Aryn and Zeerid both hunched in their seats and said nothing, as if their silence within the cockpit would somehow assist Fatman in passing through the blockade. Zeerid radiated both apprehension and excitement. The angle at which Fatman had connected to the freighter restricted their field of vision to seventy or eighty degrees. The system moved into and out of their view, one small slice at a time. The convoy was on an approach vector and moving at less than one-half. Aryn could see the tail end of the starboard side of another freighter fifteen kilometers away.
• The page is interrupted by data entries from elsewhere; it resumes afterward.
(* ===== verification/PetgraphProps.v ===== *)
(** * Properties: the [petgraph] traits *)

From S2P Require Import Prelude Slotmap Store StoreFacts Rc Registry Drop DropFacts RegistryOps Edge Node NodeFacts RegistryFacts Ancestors History HistoryFacts Adjacency Petgraph Insertion InsertAncestors Client ClientFacts Model Demo.

Section petgraph_props.
Context {N E : Type} {S : SlotMapSig} {SLaws : SlotMapLaws S} {A : Allocator}.
Implicit Types (st : store N E) (p q : addr) (ow : list ref) (hg : HistoryGraph) (k m : NodeId).

(** [neighbors_directed] never panics, and the two directions are converse:
    [m] is an outgoing neighbor of [k] exactly when [k] is an incoming neighbor of
    [m]. *)
Lemma neighbors_converse st ow hg k m p :
  wf st (hg_owners hg ++ ow) → hg_ok st hg → HistoryGraph_get_node hg k = Some p →
  ∃ ms ks st', neighbors hg k st = Ok (ms, st') ∧ wf st' (hg_owners hg ++ ow) ∧
    neighbors_directed hg m Incoming st = Ok (ks, st) ∧ (m ∈ ms ↔ k ∈ ks).
Proof.
  intros Hw Hok Hk. destruct (outgoing_neighbors_spec st ow hg k Hw Hok) as (es & st' & Hms & Hw' & _ & _ & Hes).
  destruct (incoming_neighbors_spec st ow hg m Hw Hok) as (fs & ks & Hks & _ & Hfs & Hf).
  exists (eid_target <$> es), ks, st'. split_and!; [done..|]. rewrite list_elem_of_fmap. split.
  - intros (e & -> & (p' & edge & Hp' & Hedge & Hsrc)%Hes).
    destruct (Forall2_elem_l _ _ _ e Hf) as (k' & Hk' & edge' & Hedge' & Hs'); [by apply Hfs; eauto|].
    assert (k' = k) as ->; [|done]. apply (hg_ok_inj st _ hg k' k p Hw Hok); [|done].
    rewrite (graph_edge_fun _ _ _ _ _ Hedge' Hedge) in Hs'. unfold HistoryGraph_get_node in Hk. congruence.
  - intros (e & [<- _]%Hfs & edge & Hedge & Hs)%(Forall2_elem_r _ _ _ _ Hf).
    exists e. split; [done|]. apply Hes. by eauto 10.
Qed.

(** C33: The graph traits of petgraph do not panic on a consistent graph and show its
    edges.  [edges_directed] gives a reference to every edge at a node, once, in
    either direction; [neighbors] gives the targets of the outgoing ones, in the same
    order, and its converse is [neighbors_directed] against the edges;
    [edge_references] yields every edge of the graph once, and the methods of the
    references return the two ends of the edge and its value. *)
Theorem petgraph_traits_exact st ow hg :
  wf st (hg_owners hg ++ ow) → hg_ok st hg →
  (∀ k d, ∃ es st', edges_directed hg k d st = Ok ((λ e, EdgeRef_new e hg) <$> es, st') ∧
     wf st' (hg_owners hg ++ ow) ∧ NoDup es ∧
     (∀ e, e ∈ es ↔ match d with
        | Outgoing => ∃ p edge, HistoryGraph_get_node hg k = Some p ∧ graph_edge st hg e edge ∧ ie_source edge = p
        | Incoming => eid_target e = k ∧ ∃ edge, graph_edge st hg e edge
        end) ∧
     (d = Outgoing → neighbors hg k st = Ok (eid_target <$> es, st'))) ∧
  (∀ k m p, HistoryGraph_get_node hg k = Some p →
     ∃ ms ks st', neighbors hg k st = Ok (ms, st') ∧ neighbors_directed hg m Incoming st = Ok (ks, st) ∧
       (m ∈ ms ↔ k ∈ ks)) ∧
  ∃ l, edge_references hg st = Ok l ∧ NoDup l ∧
    (∀ e, EdgeRef_new e hg ∈ l ↔ ∃ edge, graph_edge st hg e edge) ∧
    ∀ r, r ∈ l → ∃ edge k, graph_edge st hg (EdgeRef_id r) edge ∧
      EdgeRef_weight r st = Ok (ie_value edge) ∧ EdgeRef_target r st = Ok (eid_target (EdgeRef_id r)) ∧
      EdgeRef_source r st = Ok k ∧ HistoryGraph_get_node hg k = Some (ie_source edge).
Proof.
  intros Hw Hok. split_and!.
  - intros k d. destruct (edges_directed_spec st ow hg k d Hw Hok) as (es & st' & Heq & Hw' & _ & Hnd & Hes).
    exists es, st'. split_and!; [done..|]. intros ->. revert Heq. unfold neighbors. simpl.
    destruct (HistoryGraph_outgoing_edges hg k st) as [[l s]|]; [|done]. simpl. intros [= Hl ->].
    assert (Inj (=) (=) (λ e, EdgeRef_new e hg)) by (by intros ?? [= ?]).
    by apply (inj (fmap (λ e, EdgeRef_new e hg))) in Hl as ->.
  - intros k m p Hk. destruct (neighbors_converse st ow hg k m p Hw Hok Hk) as (ms & ks & st' & ? & _ & ? & ?).
    by exists ms, ks, st'.
  - destruct (edge_references_spec st ow hg Hw Hok) as (l & Heq & Hnd & Hl).
    exists l. split_and!; [done..| |].
    + intros e. rewrite Hl. simpl. naive_solver.
    + intros r [Hr [edge He]]%Hl. destruct (EdgeRef_methods st ow hg (er_id r) edge Hw Hok He)
        as (_ & Hwt & Ht & k & Hs & Hk).
      exists edge, k. destruct r as [e h]. simpl in *. subst h. done.
Qed.
End petgraph_props.

(** ** Instances *)

Local Open Scope positive_scope.

Lemma petgraph_traits_exact_witness :
  ∃ l, edge_references triangle_graph (w_store triangle) = Ok l ∧ NoDup l.
Proof.
  destruct (petgraph_traits_exact (w_store triangle) triangle_handles triangle_graph
    triangle_graph_wf triangle_graph_ok) as (_ & _ & l & Heq & Hnd & _).
  exists l. split; [exact Heq|exact Hnd].
Defined.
“Can anyone see us?” she asked, her voice almost a whisper.
“Not at that distance,” Zeerid said. “We just look like part of the line of the ship. We’ll cut loose during atmospheric entry. Their sensors will be blacked out and we’ll be gone before they’re wise to us. I think we’re going to make it, Aryn.”
She nodded. She thought so, too.
Seconds slogged by, stretched into minutes.
“We have to be getting close,” Zeerid said.
Motion near the tail end of the nearby freighter drew Aryn’s eye. A small ship moved slowly around the freighter. Its tri-winged configuration told her it was an Imperial shuttle. She watched it for a time, unconcerned, until another came into view, this one cruising underneath the freighter.
“What are those shuttles doing?” she asked.
He frowned. “I have no idea.”
They watched the shuttles move methodically along the length and breadth of the tail section of the freighter.
“They’re checking its exterior,” Aryn said, and she felt Zeerid’s level of apprehension rise as he realized the same thing.
“Maybe it suffered damage in hyperspace,” Zeerid said. “Could be they’re just checking the one.”
“Could be,” Aryn said, and knew that neither of them believed it.
Zeerid cleared his throat, rubbed the back of his neck. “If we get seen, we either make a dash for the atmosphere and try to get lost under it, or we jump into hyperspace.”
“I need to get to the planet.”
Zeerid nodded. “Me, too. It’s unanimous then. We’ll make a dash.”
Malgus sat in his chair and watched his shuttles slide around the freighters, sand flies to banthas. None had reported seeing anything unusual.
One of the junior officers on a scanner called Commander Jard to him. The two conferred briefly, and Jard returned to his command lectern near Malgus.
“What is it?” Malgus asked.
“An anomalous reading from the Dromo,” Jard said. “An unusual magnetic signature.”
Malgus saw Vrath tense and lean toward them.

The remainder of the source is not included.